Data: Begin

(** C35: untrusted bundles. Opening any byte string of up to [2^60] bytes returns. If it is
    accepted, there are one to nine planes, tensor names are distinct, the payloads
    start past the header and tile the file to its end in directory order, with scale
    sizes that agree with the shapes; and reading any name, in any order, returns
    without a panic, with rows of the announced shape or an error, and leaves a
    reader with the same guarantees. *)
Theorem joint_reader_safe bytes names :
  bytes_ok bytes -> zlen bytes <= MAX_FILE ->
  yields (fun r => reader_ok bytes r /\ Forall (read_ok r) (zip names (read_tensors r names))) (new_strict bytes).
Proof.
  intros Hb Hl. eapply yields_impl; [by apply new_strict_yields|]. intros r Hr. split; [done|].
  assert (Hsame : forall r', reader_ok bytes r' -> jr_entries r' = jr_entries r -> jr_planes r' = jr_planes r ->
    Forall (read_ok r) (zip names (read_tensors r' names))); [|by apply Hsame].
  clear Hr. induction names as [|name names IH]; intros r' Hr' He Hp; [constructor|]. cbn [read_tensors].
  destruct (read_tensor_yields bytes Hb Hl r' name Hr') as [H1 H2]. pose proof (read_tensor_keeps r' name) as [H3 H4].
  destruct (read_tensor r' name) as [r2 o]. cbn [fst snd] in *. cbn [zip zip_with]. constructor; [|apply IH; congruence].
  unfold read_ok. cbn [fst snd]. by rewrite <- He, <- Hp.
Qed.

(** The file of the witness: one tensor of one two-weight row and one plane. *)
Definition small_file : list Z :=
  SALT_JOINT_BUNDLE_MAGIC ++ [1; 1] ++ [0; 0] ++ to_le 4 1 ++ [1; 0; 1] ++
  dir_entry [97] 1 2 50 2 1 ++ [0; 60] ++ [0x40].

Lemma joint_reader_safe_witness :
  yields (fun r => reader_ok small_file r /\ Forall (read_ok r) (zip [[97]; [98]] (read_tensors r [[97]; [98]]))) (new_strict small_file) /\
  match new_strict small_file with Ok r => jr_planes r = 1 | _ => False end.
Proof.
  split; [|vm_compute; reflexivity]. apply joint_reader_safe; [apply bytes_ok_check; vm_compute; reflexivity|vm_compute; discriminate].
Defined.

Data: End

__Your task__: Set down every entry again, exactly as written.

__Expected answer__:
(** C35: untrusted bundles. Opening any byte string of up to [2^60] bytes returns. If it is
    accepted, there are one to nine planes, tensor names are distinct, the payloads
    start past the header and tile the file to its end in directory order, with scale
    sizes that agree with the shapes; and reading any name, in any order, returns
    without a panic, with rows of the announced shape or an error, and leaves a
    reader with the same guarantees. *)
Theorem joint_reader_safe bytes names :
  bytes_ok bytes -> zlen bytes <= MAX_FILE ->
  yields (fun r => reader_ok bytes r /\ Forall (read_ok r) (zip names (read_tensors r names))) (new_strict bytes).
Proof.
  intros Hb Hl. eapply yields_impl; [by apply new_strict_yields|]. intros r Hr. split; [done|].
  assert (Hsame : forall r', reader_ok bytes r' -> jr_entries r' = jr_entries r -> jr_planes r' = jr_planes r ->
    Forall (read_ok r) (zip names (read_tensors r' names))); [|by apply Hsame].
  clear Hr. induction names as [|name names IH]; intros r' Hr' He Hp; [constructor|]. cbn [read_tensors].
  destruct (read_tensor_yields bytes Hb Hl r' name Hr') as [H1 H2]. pose proof (read_tensor_keeps r' name) as [H3 H4].
  destruct (read_tensor r' name) as [r2 o]. cbn [fst snd] in *. cbn [zip zip_with]. constructor; [|apply IH; congruence].
  unfold read_ok. cbn [fst snd]. by rewrite <- He, <- Hp.
Qed.

(** The file of the witness: one tensor of one two-weight row and one plane. *)
Definition small_file : list Z :=
  SALT_JOINT_BUNDLE_MAGIC ++ [1; 1] ++ [0; 0] ++ to_le 4 1 ++ [1; 0; 1] ++
  dir_entry [97] 1 2 50 2 1 ++ [0; 60] ++ [0x40].

Lemma joint_reader_safe_witness :
  yields (fun r => reader_ok small_file r /\ Forall (read_ok r) (zip [[97]; [98]] (read_tensors r [[97]; [98]]))) (new_strict small_file) /\
  match new_strict small_file with Ok r => jr_planes r = 1 | _ => False end.
Proof.
  split; [|vm_compute; reflexivity]. apply joint_reader_safe; [apply bytes_ok_check; vm_compute; reflexivity|vm_compute; discriminate].
Defined.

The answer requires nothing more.